Researchers from NVIDIA and Harvard University have introduced a machine learning-driven toolkit called AtacWorks that has the potential to bring about remarkable advancements in genome sequencing.
What is genome sequencing?
Genome sequencing was introduced by British biochemist Frederick Sanger and his team in 1977. The world was fascinated by how this new technology could uncover human similarity and genetic diversity in new ways.
A genome is a map of all the nucleotides in our body, and genome sequencing is a technique used to generate this nucleotide map to decode our DNA. The human genome consists of over 3 billion nucleotides.
Genome sequencing has helped scientists figure out the location of various genes and how they work together to ensure the growth and maintenance of organisms. It has served as an essential tool in the study of hereditary diseases and genetic abnormalities.
Current challenges and limitations of genome sequencing techniques
The traditional technique, ATAC-seq, measures the intensity of signals across the genome and plots the data in a graph. However, ATAC-seq can perform DNA sequencing efficiently only if it has access to many cells. We need a large number of cells (in the order of thousands) to carry out reasonably efficient genome sequencing. The fewer cells available, the noisier the data, and the more challenging it is to analyze rare cell types.
In addition, the traditional process is time-consuming. This poses a significant challenge to studying genetic mutations in organisms, like viruses, that rapidly mutate.
Introducing AtacWorks: the latest game-changer in genome sequencing
A machine learning driven toolkit called, AtacWorks, was created by researchers from NVIDIA and Harvard University to help address some of the challenges we face in genome sequencing.
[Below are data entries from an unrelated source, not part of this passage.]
(* ===== verification/Replay.v ===== *)
(** * Replay and dead-letter access ([replay.go], [dlq.go])

    Resetting delivered messages to pending ([ReplayFrom], [ReplayMessage]), moving
    dead letters back to their queue ([ReplayDLQ]) and listing them
    ([ListDLQMessages]).  Every replay writes an audit row in the transaction of the
    page it describes.  A page loop runs with as much fuel as the queue has rows. *)

From S2P Require Import Prelude Types Tx Utf8 MetadataCache World Config Queries Channel Publish PubSub Gc GcChannel.
From Stdlib Require Import ZArith Lia.
Local Open Scope Z_scope.

(** ** Options *)

Record ReplayOptions := mkReplayOptions {
  DryRun : bool;
  Limit : Z;
  PerformedBy : string
}.

Definition DefaultReplayHistoryLimit : Z := 100.
Definition MaxPerformedByLen : nat := 256.

(** [unicode.IsControl] of the rune at the head of [s], [w] bytes wide: U+0000 to
    U+001F and U+007F to U+009F. *)
Definition is_control (s : bytes) (w : nat) : bool :=
  match w, s with
  | 1%nat, b :: _ => (byte_val b <? 32) || (byte_val b =? 127)
  | 2%nat, b0 :: b1 :: _ => (byte_val b0 =? 0xC2) && (byte_val b1 <? 0xA0)
  | _, _ => false
  end.

(** [strings.ContainsFunc(s, unicode.IsControl)]: an invalid byte is the rune
    U+FFFD, which is no control character. *)
Fixpoint contains_control (fuel : nat) (s : bytes) : bool :=
  match s, fuel with
  | [], _ => false
  | _, O => false
  | _ :: s1, S fuel =>
      match rune_width s with
      | O => contains_control fuel s1
      | w => is_control s w || contains_control fuel (drop w s)
      end
  end.

Definition validateReplayOpts (opts : ReplayOptions) : result unit :=
  let by_ := String.list_byte_of_string (PerformedBy opts) in
  if Limit opts <? 0 then Err ErrInvalidConfig
  else if (MaxPerformedByLen <? length by_)%nat then Err ErrInvalidPerformedBy
  else if contains_control (length by_) by_ then Err ErrInvalidPerformedBy
  else Ok tt.

Definition getReplayQueueMetadata (queueType : QueueType) (queueName : string) : io queueMetadata :=
  map_err (not_found_as ErrQueueNotFound) (getQueueMetadata queueType queueName).

Definition writeReplayLog (queueName : string) (queueType : QueueType) (operation : string)
    (count : Z) (performedBy : string) : tx DB unit :=
  createReplayLog queueType queueName operation count
    (if bool_decide (performedBy = "") then None else Some performedBy).

(** ** Replaying from a timestamp *)

Definition defaultReplayPageSize : Z := 100.

(** [status != 'pending' AND status != 'processing'] *)
Definition settled (st : MessageStatus) : bool :=
  negb (bool_decide (st = MessageStatusPending)) && negb (bool_decide (st = MessageStatusProcessing)).

(** [created_at >= $1 AND status ...] on a channel, and on a topic, where the time
    is that of the joined message. *)
Definition replayable (since : timestamp) (r : channelRow) : bool :=
  (since <=? c_created_at r) && settled (c_status r).
Definition replayable_sub (since : timestamp) (t : topicTables) (s : subRow) : bool :=
  match tt_msgs t !! s_message_id s with
  | Some m => (since <=? t_created_at m) && settled (s_status s)
  | None => false
  end.

Definition countReplayableMessages (tableName : string) (queueType : QueueType) (since : timestamp) :
    io Z :=
  autocommit (
    if bool_decide (queueType = QueueTypePubSub) then
      on_topic tableName (query (fun _ t =>
        Ok (Z.of_nat (sql_count (fun _ => replayable_sub since t) (tt_subs t)))))
    else
      on_channel tableName (query (fun _ t =>
        Ok (Z.of_nat (sql_count (fun _ => replayable since) (ct_msgs t)))))).

(** [$3::uuid IS NULL OR id > $3], where the nil UUID is passed as NULL. *)
Definition past (afterID : uuid) (i : Z) : bool := (afterID =? nil_uuid) || (afterID <? i).

Definition fetchReplayCandidateIDs (tableName : string) (queueType : QueueType) (since : timestamp)
    (afterID : uuid) (pageLimit : Z) : tx DB (list uuid) :=
  if bool_decide (queueType = QueueTypeChannel) then
    on_channel tableName (query (fun _ t => Ok (sql_select_limit (Z.to_nat pageLimit)
      (fun i r => replayable since r && past afterID i) (fun _ => 0) (ct_msgs t)).*1))
  else
    on_topic tableName (query (fun _ t => Ok (sql_select_limit (Z.to_nat pageLimit)
      (fun i s => replayable_sub since t s && past afterID i) (fun _ => 0) (tt_subs t)).*1)).

Definition replay_row (r : channelRow) : channelRow :=
  mkChannelRow (c_payload r) (c_created_at r) MessageStatusPending 0 (c_max_retries r) None
    (c_available_at r) None None None (c_metadata r).
Definition replay_sub (s : subRow) : subRow :=
  mkSubRow (s_message_id s) (s_subscriber_id s) MessageStatusPending (s_created_at s) None None
    (s_available_at s) None 0 None.

(** [UPDATE ... SET f WHERE id = ANY(ids) AND P]: the table after, the rows affected. *)
Definition update_any {R} (ids : list uuid) (P : R -> bool) (f : R -> R) (m : gmap Z R) :
    gmap Z R * nat :=
  let hit := (sql_select (fun i r => bool_decide (i ∈ ids) && P r) (fun _ => 0) m).*1 in
  (sql_update_ids hit f m, length hit).

(** The UPDATE of [applyReplayFrom], on a channel and on a topic. *)
Definition replay_rows (ids : list uuid) : tx channelTables Z :=
  stmt (fun _ _ t =>
    let '(m, n) := update_any ids (fun r => settled (c_status r)) replay_row (ct_msgs t) in
    (Ok (Z.of_nat n), set_ct_msgs m t)).
Definition replay_subs (ids : list uuid) : tx topicTables Z :=
  stmt (fun _ _ t =>
    let '(m, n) := update_any ids (fun s => settled (s_status s)) replay_sub (tt_subs t) in
    (Ok (Z.of_nat n), set_tt_subs m t)).

Definition applyReplayFrom (tableName : string) (queueType : QueueType) (ids : list uuid) :
    tx DB Z :=
  if bool_decide (queueType = QueueTypeChannel) then
    on_channel tableName (replay_rows ids)
  else on_topic tableName (replay_subs ids).

(** [replayFromPageResult] and [dlqPageResult], two structs with the same fields. *)
Record pageResult := mkPageResult {
  replayed : Z;
  lastID : uuid;
  fetched : Z
}.

Definition replayFromPage (queueName tableName : string) (queueType : QueueType)
    (since : timestamp) (afterID : uuid) (pageLimit : Z) (performedBy : string) : io pageResult :=
  withTx (
    ids ← fetchReplayCandidateIDs tableName queueType since afterID pageLimit;
    match last ids with
    | None => mret (mkPageResult 0 afterID 0)
    | Some lastID =>
        replayed ← applyReplayFrom tableName queueType ids;
        (if 0 <? replayed then writeReplayLog queueName queueType "timestamp" replayed performedBy
         else mret tt) ;;
        mret (mkPageResult replayed lastID (Z.of_nat (length ids)))
    end).

(** The size of the next page under the caller's limit, [None] when the limit is
    reached. *)
Definition next_page_limit (size limit examined : Z) : option Z :=
  if 0 <? limit then
    if limit - examined <=? 0 then None else Some (Z.min size (limit - examined))
  else Some size.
AtacWorks is a Pytorch based Convolutional Neural Network (CNN) trained to differentiate between data and noise and pick out peaks in a noisy data set. AtacWorks can be combined with ATAC-seq data to obtain the same quality data using lesser data points (lesser number of cells in this case). Researchers have found that AtacWorks can produce the same quality data from 1 million data points as was earlier done using 50 million data points.
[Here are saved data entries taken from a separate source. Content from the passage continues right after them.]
(* ===== verification/Stats.v ===== *)
(** * Statistics ([stats.go])

    The aggregate queries an operator reads: [Stats], [QueueDepth],
    [SubscriberLag], [DLQStats], [SubscriberHealth] and [UnhealthySubscribers].
    Each is one autocommitted SELECT over the queue's tables (one per topic for
    [UnhealthySubscribers]), so its figures share one snapshot.  The properties
    tie them to the operations they describe: the depth is the number of messages
    consume calls hand out, the counts add up to the table. *)

From S2P Require Import Prelude Types Tx Backoff Float64 World Config Queries Channel PubSub Replay.
From Stdlib Require Import ZArith Lia.
Local Open Scope Z_scope.

(** ** What the driver scans *)

(** [scan_float num den] is the float64 the driver scans from the numeric
    [num / den] the server computed. *)
Class Decoder := { scan_float : Z -> Z -> spec_float }.

(** Whatever it is, it is a double. *)
Class DecoderLaws `{Decoder} : Prop := {
  scan_float_valid num den : valid_binary 53 1024 (scan_float num den) = true
}.

(** ** SQL aggregates *)

(** The values an aggregate ranges over: NULL and filtered-out rows are dropped. *)
Definition sql_values {R} (f : R -> option Z) (m : gmap Z R) : list Z :=
  omap (fun x => f x.2) (map_to_list m).

Definition sql_min (l : list Z) : option Z :=
  match l with [] => None | x :: l => Some (foldr Z.min x l) end.
Definition sql_max (l : list Z) : option Z :=
  match l with [] => None | x :: l => Some (foldr Z.max x l) end.
(** The average as a fraction. *)
Definition sql_avg (l : list Z) : option (Z * Z) :=
  match l with [] => None | _ => Some (foldr Z.add 0 l, Z.of_nat (length l)) end.

(** [EXTRACT(EPOCH FROM ...)] of microseconds over [n]. *)
Definition epoch `{Decoder} (us n : Z) : spec_float := scan_float us (1000000 * n).

(** ** Durations from seconds *)

Definition maxProcessingTimeSeconds : Z := 100 * 36525 * 24 * 36.

(** The clamp both conversions apply. *)
Definition clamp_seconds (v : spec_float) : spec_float :=
  let v := if SFltb v (S754_zero false) || negb (SFeqb v v) then S754_zero false else v in
  if SFltb (float64_of_int maxProcessingTimeSeconds) v then float64_of_int maxProcessingTimeSeconds
  else v.

Definition secondsToProcessingTime (conv : spec_float -> Z) (secs : option spec_float) :
    option Duration :=
  match secs with
  | None => None
  | Some v => Some (int_of_float64 conv (f64_mul (clamp_seconds v) (float64_of_int second)))
  end.

Definition secondsToAge (conv : spec_float -> Z) (secs : option spec_float) : option Duration :=
  match secs with
  | None => None
  | Some v => Some (int_of_float64 conv (f64_mul (clamp_seconds v) (float64_of_int second)))
  end.

(** ** Queue statistics *)

Record QueueStats := mkQueueStats {
  st_QueueName : string;
  PendingCount : Z;
  ProcessingCount : Z;
  CompletedCount : Z;
  DLQCount : Z;
  AvgProcessingTime : option Duration;
  OldestPendingAge : option Duration
}.

(** COUNT( * ) FILTER (WHERE status = s) *)
Definition count_status {R} (status : R -> MessageStatus) (s : MessageStatus) (m : gmap Z R) : Z :=
  Z.of_nat (sql_count (fun _ r => bool_decide (status r = s)) m).

(** MIN(created_at) FILTER (WHERE status = 'pending') *)
Definition oldest_pending {R} (status : R -> MessageStatus) (created : R -> timestamp)
    (m : gmap Z R) : option timestamp :=
  sql_min (sql_values (fun r => if bool_decide (status r = MessageStatusPending)
                                then Some (created r) else None) m).

Section stats.
Context `{Server} `{Decoder} (cfg : queueConfig).

(** EXTRACT(EPOCH FROM (NOW() - oldest)) *)
Definition age_seconds (now : timestamp) (oldest : option timestamp) : option spec_float :=
  (fun c => epoch (now - c) 1) <$> oldest.

(** AVG(EXTRACT(EPOCH FROM (finished - created))) FILTER (WHERE finished IS NOT NULL) *)
Definition avg_seconds {R} (finished : R -> option timestamp) (created : R -> timestamp)
    (m : gmap Z R) : option spec_float :=
  (fun a => epoch a.1 a.2) <$> sql_avg (sql_values (fun r => (fun f => f - created r) <$> finished r) m).

Definition getChannelStats (tableName : string) (stats : QueueStats) : io QueueStats :=
  autocommit (
    conv ← ask_conv;
    on_channel tableName (query (fun e t =>
      let m := ct_msgs t in
      Ok (mkQueueStats (st_QueueName stats)
        (count_status c_status MessageStatusPending m)
        (count_status c_status MessageStatusProcessing m)
        (count_status c_status MessageStatusCompleted m)
        (Z.of_nat (size (ct_dlq t)))
        (secondsToProcessingTime conv (avg_seconds c_processed_at c_created_at m))
        (secondsToAge conv (age_seconds (e_now e) (oldest_pending c_status c_created_at m))))))).

Definition getPubSubStats (tableName : string) (stats : QueueStats) : io QueueStats :=
  autocommit (
    conv ← ask_conv;
    on_topic tableName (query (fun e t =>
      let m := tt_subs t in
      Ok (mkQueueStats (st_QueueName stats)
        (count_status s_status MessageStatusPending m)
        (count_status s_status MessageStatusProcessing m)
        (count_status s_status MessageStatusAcked m)
        (Z.of_nat (size (tt_dlq t)))
        (secondsToProcessingTime conv (avg_seconds s_acked_at s_created_at m))
        (secondsToAge conv (age_seconds (e_now e) (oldest_pending s_status s_created_at m))))))).

(** status = 'pending' AND available_at <= NOW(), and the TTL clause of a channel *)
Definition channel_depth_row (ttl : Duration) (now : timestamp) (r : channelRow) : bool :=
  bool_decide (c_status r = MessageStatusPending) && (c_available_at r <=? now) &&
  within_ttl ttl now (c_created_at r).
Definition sub_available (now : timestamp) (s : subRow) : bool :=
  bool_decide (s_status s = MessageStatusPending) && (s_available_at s <=? now).

Definition queueDepthQuery (tableName : string) (queueType : QueueType) (ttl : Duration) : tx DB Z :=
  if bool_decide (queueType = QueueTypeChannel) then
    on_channel tableName (query (fun e t => Ok (Z.of_nat
      (sql_count (fun _ => channel_depth_row ttl (e_now e)) (ct_msgs t)))))
  else if 0 <? ttl then
    on_topic tableName (query (fun e t => Ok (Z.of_nat
      (sql_count (fun _ s => sub_available (e_now e) s && joined ttl e t s) (tt_subs t)))))
  else
    on_topic tableName (query (fun e t => Ok (Z.of_nat
      (sql_count (fun _ => sub_available (e_now e)) (tt_subs t))))).

Definition consumableDepth (tableName : string) (queueType : QueueType) (config : configJSON) : io Z :=
  let ttl := getQueueTTL cfg config in
  autocommit (queueDepthQuery tableName queueType ttl).

(** The second component is the depth the metrics recorder observes. *)
Definition Stats (queueName : string) (queueType : QueueType) : io (QueueStats * Z) :=
  checkClosed ;;
  metadata ← getQueueMetadata queueType queueName;
  let tableName := q_TableName metadata in
  let stats := mkQueueStats queueName 0 0 0 0 None None in
  stats ← (if bool_decide (queueType = QueueTypeChannel) then getChannelStats tableName stats
           else getPubSubStats tableName stats);
  depth ← consumableDepth tableName queueType (q_Config metadata);
  mret (stats, depth).

Definition QueueDepth (queueName : string) (queueType : QueueType) : io Z :=
  checkClosed ;;
  metadata ← getQueueMetadata queueType queueName;
  consumableDepth (q_TableName metadata) queueType (q_Config metadata).

(** ** Dead-letter statistics *)

Record DLQStats_ := mkDLQStats {
  ds_QueueName : string;
  TotalCount : Z;
  OldestMovedAt : option timestamp;
  NewestMovedAt : option timestamp;
  AvgRetryCount : spec_float
}.

Definition DLQStats (queueName : string) (queueType : QueueType) : io DLQStats_ :=
  checkClosed ;;
  metadata ← getQueueMetadata queueType queueName;
  autocommit (on_dead_letters (q_TableName metadata) (fun _ m =>
    let moved := sql_values (fun d => Some (d_moved_at d)) m in
    Ok (mkDLQStats queueName (Z.of_nat (size m)) (sql_min moved) (sql_max moved)
      (match sql_avg (sql_values (fun d => Some (d_retry_count d)) m) with
       | Some a => scan_float a.1 a.2
       | None => S754_zero false
       end)))).

(** ** Subscribers *)

Record SubscriberLag_ := mkSubscriberLag {
  lag_SubscriberID : string;
  lag_TopicName : string;
  lag_PendingCount : Z;
  lag_ProcessingCount : Z;
  lag_AckedCount : Z;
  lag_OldestPendingAge : option Duration
}.

Record SubscriberHealth_ := mkSubscriberHealth {
  h_TopicName : string;
  h_SubscriberID : string;
  PendingMessages : Z;
  StuckMessages : Z;
  OldestPending : option timestamp;
  LastActivity : option timestamp
}.

(** WHERE subscriber_id = $1 *)
Definition subs_of (subscriberID : string) (t : topicTables) : gmap Z subRow :=
  filter (fun x => s_subscriber_id x.2 = subscriberID) (tt_subs t).

Definition SubscriberLag (topicName subscriberID : string) : io SubscriberLag_ :=
  checkClosed ;;
  from_result (validateSubscriberID subscriberID) ;;
  metadata ← map_err (not_found_as ErrTopicNotFound) (getQueueMetadata QueueTypePubSub topicName);
  autocommit (
    conv ← ask_conv;
    on_topic (q_TableName metadata) (query (fun e t =>
      let m := subs_of subscriberID t in
      Ok (mkSubscriberLag subscriberID topicName
        (count_status s_status MessageStatusPending m)
        (count_status s_status MessageStatusProcessing m)
        (count_status s_status MessageStatusAcked m)
        (secondsToAge conv (age_seconds (e_now e) (oldest_pending s_status s_created_at m))))))).

(** status = 'processing' AND visibility_timeout < NOW() *)
Definition stuck (now : timestamp) (s : subRow) : bool :=
  bool_decide (s_status s = MessageStatusProcessing) && timed_out now (s_visibility_timeout s).

(** The aggregates of one subscriber's rows. *)
Definition health_of (now : timestamp) (topicName subscriberID : string) (m : gmap Z subRow) :
    SubscriberHealth_ :=
  mkSubscriberHealth topicName subscriberID
    (count_status s_status MessageStatusPending m)
    (Z.of_nat (sql_count (fun _ => stuck now) m))
    (oldest_pending s_status s_created_at m)
    (sql_max (sql_values s_acked_at m)).

Definition buildSubscriberHealthQuery (topicName subscriberID : string) :
    tx topicTables SubscriberHealth_ :=
  query (fun e t => Ok (health_of (e_now e) topicName subscriberID (subs_of subscriberID t))).

Definition SubscriberHealth (topicName subscriberID : string) : io SubscriberHealth_ :=
  checkClosed ;;
  from_result (validateSubscriberID subscriberID) ;;
  metadata ← map_err (not_found_as ErrTopicNotFound) (getQueueMetadata QueueTypePubSub topicName);
  autocommit (on_topic (q_TableName metadata) (buildSubscriberHealthQuery topicName subscriberID)).

(** GROUP BY subscriber_id: one group per subscriber with rows.  The server chooses
    the order of the groups. *)
Definition group_keys (t : topicTables) : list string :=
  remove_dups ((fun x => s_subscriber_id x.2) <$> map_to_list (tt_subs t)).

(** The HAVING clause; a NULL minimum compares as not true. *)
Definition unhealthy (threshold : Duration) (now : timestamp) (h : SubscriberHealth_) : bool :=
  (0 <? StuckMessages h) ||
  match OldestPending h with Some c => c <? now - make_interval threshold | None => false end.

Definition buildUnhealthySubscribersQuery (topicName : string) (threshold : Duration) :
    tx topicTables (list SubscriberHealth_) :=
  query (fun e t => Ok (filter (fun h => unhealthy threshold (e_now e) h = true)
    ((fun sid => health_of (e_now e) topicName sid (subs_of sid t)) <$> group_keys t))).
In addition, AtacWorks helps speed up analysis by using tensor core GPUs. This makes it possible to complete the full genome analysis in just 30 minutes – a radical difference compared to the traditional 15-hour time frame.
In the research paper published in Nature Communications, Harvard researchers applied AtacWorks to a dataset of stem cells that produce red and white blood cells. Stem cells are rare cell types and are often found in very small numbers in the human body at a time.
Using a sample of just 50 stem cells, the researchers were able to identify distinct regions of the DNA of a stem cell that causes it to evolve into a red blood cell or a white blood cell. They were also able to isolate DNA sequences that correspond to red blood cells.
This remarkable breakthrough made by machine learning in genome sequencing has the potential to lead to the discovery of new drugs and explore evolution through the study of new mutations.